Every line that includes the word "holds" needs to be copied from the listing.

• • •

(** The registries are consistent: a registered name leads to an instance of
    that name; [City.cities] has one entry per identifier, each city being
    filed under its own identifier and listed by the instance it refers to;
    and the cities that an instance lists refer to that instance. *)
Definition registry_ok (w : World) : Prop :=
  (forall name r,
     Country_countries w !! name = Some r ->
     exists C, instances w !! r = Some C /\ country_name C = name)
  /\ NoDup (map fst (City_cities w))
  /\ (forall id c,
        (id, c) ∈ City_cities w ->
        city_id c = id
        /\ exists C, instances w !! country c = Some C /\ c ∈ cities C)
  /\ (forall r C c,
        instances w !! r = Some C -> c ∈ cities C -> country c = r).

(** [y] is a neighbour of [x] in the graph. *)
Definition edge (G : Graph) (x y : string) : Prop :=
  exists nbrs, dict_get x G = Some nbrs /\ y ∈ map fst nbrs.

(** The list of nodes [p] leads from [a] to the node [b] along edges. *)
Inductive walk (G : Graph) (a : string) : string -> list string -> Prop :=
  | walk_start : walk G a a [a]
  | walk_step (b c : string) (p : list string) :
      walk G a b p -> edge G b c -> walk G a c (p ++ [c])%list.

Section Routes.
Context {lib : FloatLib}.

(** The vehicle can travel directly from [a] to [b]. *)
Definition possible (vehicle : Vehicle) (a b : City) : Prop :=
  exists t, compute_travel_time vehicle a b = Returned (Finite t).

(** A leg that is possible in one direction is possible in the other. *)
Definition possible_both_ways (vehicle : Vehicle) : Prop :=
  forall a b, possible vehicle a b -> possible vehicle b a.

(** A possible leg between two registered cities. *)
Definition linked (vehicle : Vehicle) (w : World) (a b : City) : Prop :=
  a ∈ dict_values (City_cities w)
  /\ b ∈ dict_values (City_cities w)
  /\ possible vehicle a b.

End Routes.

(** The graph carries only [False] weights and the neighbours of its nodes
    are nodes. *)
Definition graph_ok (G : Graph) : Prop :=
  all_weights_false G /\ forall x y, edge G x y -> y ∈ map fst G.

(** What the search keeps true of its variables at every iteration, on such a
    graph: all the distances are 0; the nodes of the fringe and those with a
    final distance have been seen; a node that has been seen has a final
    distance or is in the fringe, is a node of the graph and has a path; the
    recorded paths lead from the source to their node along edges. *)
Definition search_inv (G : Graph) (source : string) (s : search) : Prop :=
  Forall (fun item : string * Z => item.2 = 0) (dist s)
  /\ Forall (fun item : string * Z => item.2 = 0) (seen s)
  /\ Forall (fun e : entry => e.1.1 = 0) (fringe s)
  /\ (forall x, x ∈ map snd (fringe s) -> x ∈ map fst (seen s))
  /\ (forall x, x ∈ map fst (dist s) -> x ∈ map fst (seen s))
  /\ (forall x, x ∈ map fst (seen s) ->
        x ∈ map fst (dist s) \/ x ∈ map snd (fringe s))
  /\ (forall x, x ∈ map fst (seen s) ->
        x ∈ map fst G /\ x ∈ map fst (paths s))
  /\ (forall x p, dict_get x (paths s) = Some p -> walk G source x p)
  /\ source ∈ map fst (seen s).

(** The neighbours of the nodes with a final distance have been seen. *)
Definition closed (G : Graph) (s : search) : Prop :=
  forall x y, x ∈ map fst (dist s) -> edge G x y -> y ∈ map fst (seen s).

(** ** city_country_csv_reader.py

    Text is the sequence of the bytes of its UTF-8 encoding; the quote and an
    ASCII delimiter are single bytes that occur in no other character. *)

(** The character of the double quote. *)
Definition quote : ascii := ascii_of_nat 34.

Definition is_quote (char : ascii) : bool := Ascii.eqb char quote.

(** [char == deliminater], a character against the delimiter string. *)
Definition is_deliminater (deliminater : string) (char : ascii) : bool :=
  String.eqb (String char EmptyString) deliminater.

(** [not s] for a string. *)
Definition is_empty (s : string) : bool :=
  match s with
  | EmptyString => true
  | String _ _ => false
  end.

(** [cell_item += char] *)
Definition add_char (cell_item : string) (char : ascii) : string :=
  (cell_item ++ String char EmptyString)%string.

(** The [while] loop of [parse_row] at position [i], [rest] being
    [raw_row[i:]]: the three branches that look one, two and three characters
    ahead continue with [raw_row[i+1:]], [raw_row[i+2:]] or [raw_row[i+3:]]. *)
Fixpoint parse_row_from (deliminater rest : string) (in_quote : bool)
    (cell_item : string) (cells : list string) {struct rest} : list string :=
  match rest with
  | EmptyString =>
      if is_empty cell_item then cells else (cells ++ [cell_item])%list
  | String char rest1 =>
      let one_ahead :=
        if is_quote char && is_empty cell_item then
          parse_row_from deliminater rest1 true cell_item cells
        else if in_quote && is_quote char && is_empty rest1 then
          parse_row_from deliminater rest1 false EmptyString
            (cells ++ [cell_item])%list
        else if negb in_quote && is_deliminater deliminater char then
          parse_row_from deliminater rest1 in_quote EmptyString
            (cells ++ [cell_item])%list
        else
          parse_row_from deliminater rest1 in_quote (add_char cell_item char)
            cells in
      let two_ahead :=
        match rest1 with
        | EmptyString => one_ahead
        | String next_char rest2 =>
            if is_quote char && is_quote next_char then
              parse_row_from deliminater rest2 in_quote
                (add_char cell_item quote) cells
            else if in_quote && is_quote char
                    && is_deliminater deliminater next_char then
              parse_row_from deliminater rest2 false EmptyString
                (cells ++ [cell_item])%list
            else one_ahead
        end in
      match rest1 with
      | String char2 (String char3 rest3) =>
          if is_empty cell_item
             && (is_quote char && is_quote char2 && is_quote char3) then
            parse_row_from deliminater rest3 true (add_char cell_item quote)
              cells
          else two_ahead
      | _ => two_ahead
      end
  end.

Definition parse_row (raw_row deliminater : string) : list string :=
  parse_row_from deliminater raw_row false EmptyString [].

(** [deliminater.join(cells)] *)
Fixpoint join (deliminater : string) (cells : list string) : string :=
  match cells with
  | [] => EmptyString
  | [cell] => cell
  | cell :: cells' => (cell ++ deliminater ++ join deliminater cells')%string
  end.

(** The character does not occur in the string. *)
Fixpoint free_of (char : ascii) (s : string) : Prop :=
  match s with
  | EmptyString => True
  | String c s' => c <> char /\ free_of char s'
  end.

(** [s.splitlines()]: the lines of a text, without their ends.  A line ends at
    a line feed, a carriage return with or without a line feed after it, a
    vertical tab, a form feed, a file, group or record separator, or at the
    characters U+0085, U+2028 and U+2029, which are the bytes C2 85, E2 80 A8
    and E2 80 A9; [line] is the line read so far. *)
Fixpoint splitlines_from (s line : string) {struct s} : list string :=
  match s with
  | EmptyString => if is_empty line then [] else [line]
  | String char s1 =>
      let n := nat_of_ascii char in
      let within := splitlines_from s1 (add_char line char) in
      if (n =? 13)%nat then
        match s1 with
        | String char2 s2 =>
            if (nat_of_ascii char2 =? 10)%nat then line :: splitlines_from s2 EmptyString
            else line :: splitlines_from s1 EmptyString
        | EmptyString => line :: splitlines_from s1 EmptyString
        end
      else if (n =? 10)%nat || (n =? 11)%nat || (n =? 12)%nat
              || (n =? 28)%nat || (n =? 29)%nat || (n =? 30)%nat then
        line :: splitlines_from s1 EmptyString
      else if (n =? 194)%nat then
        match s1 with
        | String char2 s2 =>
            if (nat_of_ascii char2 =? 133)%nat then
              line :: splitlines_from s2 EmptyString
            else within
        | EmptyString => within
        end
      else if (n =? 226)%nat then
        match s1 with
        | String char2 (String char3 s3) =>
            if (nat_of_ascii char2 =? 128)%nat
               && ((nat_of_ascii char3 =? 168)%nat
                   || (nat_of_ascii char3 =? 169)%nat) then
              line :: splitlines_from s3 EmptyString
            else within
        | _ => within
        end
      else within
  end.

Definition splitlines (s : string) : list string :=
  splitlines_from s EmptyString.

(** What a function of the reader does: it returns, it raises one of the
    exceptions of [exn], or it raises [IndexError]. *)
Inductive reader_result (A : Type) : Type :=
  | Done (a : A)
  | Failed (e : exn)
  | FailedIndexError.
Arguments Done {A} a.
Arguments Failed {A} e.
Arguments FailedIndexError {A}.

(** The dict that [parse_raw_csv] returns: [{}], or the column names and the
    records. *)
Inductive csv_data : Type :=
  | EmptyDict
  | Table (column_names : list string) (records : list (pydict string)).

(** [for i in range(len(row)): record[column_names[i]] = row[i]], [None]
    being the [IndexError] of [column_names[i]]. *)
Fixpoint make_record (column_names row : list string) (record : pydict string)
  : option (pydict string) :=
  match row with
  | [] => Some record
  | cell :: row' =>
      match column_names with
      | [] => None
      | column :: column_names' =>
          make_record column_names' row' (dict_set column cell record)
      end
  end.

(** [for row in data_cells: ...] *)
Fixpoint make_records (column_names : list string) (data_cells : list (list string))
  : option (list (pydict string)) :=
  match data_cells with
  | [] => Some []
  | row :: data_cells' =>
      match make_record column_names row [] with
      | None => None
      | Some record =>
          match make_records column_names data_cells' with
          | None => None
          | Some records => Some (record :: records)
          end
      end
  end.

Definition parse_raw_csv (raw_csv : string) : reader_result csv_data :=
  match splitlines raw_csv with
  | [] => Done EmptyDict
  | first_row :: data_rows =>
      let column_names := parse_row first_row "," in
      let data_cells := map (fun data_row => parse_row data_row ",") data_rows in
      match make_records column_names data_cells with
      | None => FailedIndexError
      | Some records => Done (Table column_names records)
      end
  end.

Section Reader.
Context {lib : FloatLib}.

(** The body of the loop of [create_cities_countries_from_CSV], for one
    record. *)
Definition register_record (record : pydict string) (w : World) : outcome World :=
  country_arg ← subscript (dict_get "country" record);
  w ← (if bool_decide (is_Some (Country_countries w !! country_arg))
        then Returned w
        else
          iso3_code ← subscript (dict_get "iso3" record);
          Returned (Country__init__ country_arg iso3_code w).2);
  city_ascii ← subscript (dict_get "city_ascii" record);
  lat ← subscript (dict_get "lat" record);
  lng ← subscript (dict_get "lng" record);
  country_arg ← subscript (dict_get "country" record);
  capital ← subscript (dict_get "capital" record);
  id ← subscript (dict_get "id" record);
  '(_, w) ← City__init__ city_ascii lat lng country_arg capital id w;
  mret w.

Fixpoint register_records (records : list (pydict string)) (w : World)
  : outcome World :=
  match records with
  | [] => Returned w
  | record :: records' =>
      w ← register_record record w;
      register_records records' w
  end.

(** [create_cities_countries_from_CSV(path_to_csv)], [raw] being the text of
    the file. *)
Definition create_cities_countries_from_CSV (raw : string) (w : World)
  : reader_result World :=
  match parse_raw_csv raw with
  | FailedIndexError => FailedIndexError
  | Failed e => Failed e
  | Done EmptyDict => Failed KeyError
  | Done (Table _ records) =>
      match register_records records w with
      | Returned w' => Done w'
      | Raised e => Failed e
      end
  end.

End Reader.

(** Every instance is the one that [Country.countries] holds for its name. *)
Definition one_instance_per_name (w : World) : Prop :=
  forall r C,
    instances w !! r = Some C ->
    Country_countries w !! country_name C = Some r.

(** A file with two cities of one country, the second without a capital
    type, and a file whose second line has a cell too many. *)
Definition line_feed : string := String (ascii_of_nat 10) EmptyString.

Definition example_csv : string :=
  ("city_ascii,lat,lng,country,iso3,capital,id" ++ line_feed
   ++ "Tokyo,35.6897,139.6922,Japan,JPN,primary,1392685764" ++ line_feed
   ++ "Kyoto,35.0117,135.7683,Japan,JPN,,1392622735")%string.
(** One turn of the loop, for a request with interface [myInterface].
    [OptionalInterface<TLogInterface>(myInterface)] is a handle value with
    the interface's id; [lastReply[id].send(false)] on a promise that
    [operator[]] has just made reaches no request. *)
Definition rejoin (st : RejoinState) (myInterface : TLogInterface) : RejoinState :=
  let request := received st in
  match list_find (fun log => ident log = interfaceId myInterface) (rejoin_logServers st) with
  | Some (pos, log) =>
      let changed :=
        match iface log with
        | None => true
        | Some interf => negb (commitEndpoint myInterface =? commitEndpoint interf)
        end in
      mkRejoinState
        (if changed
         then <[pos := mkOptionalInterface (interfaceId myInterface) (Some myInterface)]>
                (rejoin_logServers st)
         else rejoin_logServers st)
        (<[interfaceId myInterface := request]> (lastReply st))
        (match lastReply st !! interfaceId myInterface with
         | Some previous => replied st ++ [(previous, false)]
         | None => replied st
         end)
        (S request)
  | None =>
      mkRejoinState (rejoin_logServers st) (lastReply st)
        (replied st ++ [(request, true)]) (S request)
  end.

Definition rejoinRun (requests : list TLogInterface) (st : RejoinState) : RejoinState :=
  fold_left rejoin requests st.

(** The [catch (...)] block: every promise left in [lastReply] is sent
    [true], in the order of the map's keys. *)
Definition rejoinCancelled (st : RejoinState) : list (nat * bool) :=
  replied st
  ++ List.map (fun entry => (snd entry, true))
       (merge_sort by_key (map_to_list (lastReply st))).

(** The state [trackRejoins] starts in. *)
Definition trackRejoins (logServers : list OptionalInterface) : RejoinState :=
  mkRejoinState logServers ∅ [] 0.

(** A request from a server that [trackRejoins] knows and that rejoins
    again later in the stream. *)
Definition superseded (logServers : list OptionalInterface) (requests : list TLogInterface)
    (n : nat) : Prop :=
  exists myInterface later laterInterface,
    requests !! n = Some myInterface
    /\ interfaceId myInterface ∈ List.map ident logServers
    /\ (n < later)%nat
    /\ requests !! later = Some laterInterface
    /\ interfaceId laterInterface = interfaceId myInterface.

(** What holds of the state of [trackRejoins] once it has received
    [requests]: the handles have the ids they started with; a promise kept
    in [lastReply] belongs to the last request of a server it knows; an
    answer [true] went to a server it does not know and an answer [false]
    to a superseded request; and the promises answered or kept are those
    of the requests received, each once. *)
Definition rejoinInv (logServers : list OptionalInterface) (requests : list TLogInterface)
    (st : RejoinState) : Prop :=
  List.map ident (rejoin_logServers st) = List.map ident logServers
  /\ received st = length requests
  /\ (forall id n, lastReply st !! id = Some n ->
        exists myInterface,
          requests !! n = Some myInterface /\ interfaceId myInterface = id
          /\ id ∈ List.map ident logServers
          /\ forall later laterInterface,
               (n < later)%nat -> requests !! later = Some laterInterface ->
               interfaceId laterInterface <> id)
  /\ (forall (n : nat) (b : bool), (n, b) ∈ replied st ->
        if b
        then exists myInterface,
               requests !! n = Some myInterface
               /\ interfaceId myInterface ∉ List.map ident logServers
        else superseded logServers requests n)
  /\ Permutation
       (List.map fst (replied st) ++ List.map snd (map_to_list (lastReply st)))
       (seq 0 (length requests)).

(** ** The generations walked by a peek below all of them

    What [peekAll] is to return for [txsTag] when [begin] lies below every
    generation, told generation by generation rather than by the loop's
    accumulators: the old generations [olds], newest first, each one that is
    read with the scan of its local sets and the begin and the end of its
    cursor.  [lowest] is the lowest start among the newer generations.  A
    generation that starts below [lowest] is read from its start up to
    [lowest], and up to [end'] at most; it has no cursor when it starts at or
    after [end'].  A generation that starts at or after [lowest] is passed
    over. *)
Fixpoint generationsWalked (tag : Tag) (begin end' : Version) (olds : list OldLogData)
    (lowest : Version) : list (LocalSetScan * (Version * Version)) :=
  match olds with
  | [] => []
  | old :: olds' =>
      let sc := scanLocalSets tag (old_tLogs old) begin in
      if scanBegin sc <? lowest then
        (if scanBegin sc <? end' then [(sc, (scanBegin sc, Z.min lowest end'))] else [])
        ++ generationsWalked tag begin end' olds' (scanBegin sc)
      else generationsWalked tag begin end' olds' lowest
  end.

(** The current generation, read from its start up to [end']. *)
Definition currentWalked (tag : Tag) (end' : Version) (sets : list LogSet)
    : list (LocalSetScan * (Version * Version)) :=
  let sc := scanLocalSets tag sets 0 in
  if scanBegin sc <? end' then [(sc, (scanBegin sc, end'))] else [].

(** [c] is the [SetPeekCursor] over the generation [g]. *)
Definition cursorOver (tag : Tag) (parallelGetMore : bool) (c : IPeekCursor)
    (g : LocalSetScan * (Version * Version)) : Prop :=
  newSetPeekCursor (fst g) tag (fst (snd g)) (snd (snd g)) parallelGetMore = Ok c.

(** * Theorems *)

(** ** Machine integers *)

Lemma wrap64_exact z : int64 z -> wrap64 z = z.
Proof.
  unfold int64, INT64_MIN, INT64_MAX, wrap64. intros Hz.
  rewrite Z.mod_small; lia.
Qed.

Lemma wrap64_range z : int64 (wrap64 z).
Proof.
  unfold int64, INT64_MIN, INT64_MAX, wrap64.
  pose proof (Z.mod_pos_bound (z + 2 ^ 63) (2 ^ 64)). lia.
Qed.

(** An increment that wraps can only land below the exact sum. *)
Lemma vadd_le a b : INT64_MIN <= a + b -> vadd a b <= a + b.
Proof.
  unfold vadd, wrap64, INT64_MIN. intros H.
  pose proof (Z.mod_le (a + b + 2 ^ 63) (2 ^ 64)). lia.
Qed.

(** ** getDurableVersion *)

Lemma sort_results_Permutation l : sort_results l ≡ₚ l.
Proof. apply merge_sort_Permutation. Qed.

Lemma sort_results_Sorted l : Sorted sort_by_end (sort_results l).
Proof. apply Sorted_merge_sort, _. Qed.

Lemma sort_results_length l : length (sort_results l) = length l.
Proof. apply Permutation_length, sort_results_Permutation. Qed.
(** The turn of [item] itself: the file is renamed, unless [open] is
    refused, which ends the loop. *)
Lemma classify_self (es : entries) :
  waiting item m u t es ->
  match classify_effect E directory item es with
  | (Ok _, es') => renamed item m u t es'
  | (Raise _, _) => open_fails E (join directory item) = true
  end.
Proof.
  intros [Hl Hd]. unfold classify_effect, is_candidate.
  rewrite Hl, not_dunder, not_py. cbn [negb andb].
  destruct (open_fails E (join directory item)); auto.
  rewrite read_ok, python, rename_ok.
  assert (Hne : item ++ ".py" <> item).
  { intros H. symmetry in H. now apply item_neq_py in H. }
  assert (Hr : renamed item m u t (replace (item ++ ".py") (File m u t) (remove item es))).
  { split.
    - apply lookup_replace_eq.
    - rewrite lookup_replace_neq by exact Hne. apply lookup_remove_eq. }
  destruct (lookup (item ++ ".py") es) as [[|]|]; auto. discriminate.
Qed.

Lemma classify_self_renamed (es : entries) :
  renamed item m u t es -> classify_effect E directory item es = (Ok tt, es).
Proof. intros [_ Hl]. unfold classify_effect. now rewrite Hl. Qed.

Lemma classify_loop_renames (l : list name) : forall es es',
  loop_effect (classify_effect E directory) l es = (Ok tt, es') ->
  (renamed item m u t es -> renamed item m u t es') /\
  (waiting item m u t es -> In item l -> renamed item m u t es') /\
  (waiting item m u t es -> waiting item m u t es' \/ renamed item m u t es').
Proof.
  induction l as [|y l IH]; intros es es' Hrun; simpl in Hrun.
  - inversion Hrun; subst. split; [auto|split; [intros _ []|auto]].
  - destruct (String.eqb y item) eqn:Hy.
    + apply String.eqb_eq in Hy. subst y.
      assert (Hren : renamed item m u t es -> renamed item m u t es').
      { intros Hr. rewrite (classify_self_renamed es Hr) in Hrun.
        destruct (IH es es' Hrun) as (IH1 & _ & _). auto. }
      assert (Hwait : waiting item m u t es -> renamed item m u t es').
      { intros Hw. pose proof (classify_self es Hw) as Hs.
        destruct (classify_effect E directory item es) as [[[]|e] es1]; try discriminate.
        destruct (IH es1 es' Hrun) as (IH1 & _ & _). auto. }
      split; [exact Hren|split; [intros Hw _; now apply Hwait|intros Hw; right; now apply Hwait]].
    + apply String.eqb_neq in Hy.
      destruct (classify_other y es Hy) as [H1 H2].
      destruct (classify_effect E directory y es) as [[[]|e] es1]; try discriminate.
      simpl in H1, H2.
      destruct (IH es1 es' Hrun) as (IH1 & IH2 & IH3).
      assert (Hw : waiting item m u t es -> waiting item m u t es1)
        by (unfold waiting; rewrite H1, H2; auto).
      assert (Hr : renamed item m u t es -> renamed item m u t es1)
        by (unfold renamed; rewrite H1, H2; auto).
      split; [auto|split; [|auto]].
      intros Hwait [Hin|Hin]; [contradiction|auto].
Qed.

• • •

**ANSWER TO THIS TASK**
(** Every instance is the one that [Country.countries] holds for its name. *)
(** What holds of the state of [trackRejoins] once it has received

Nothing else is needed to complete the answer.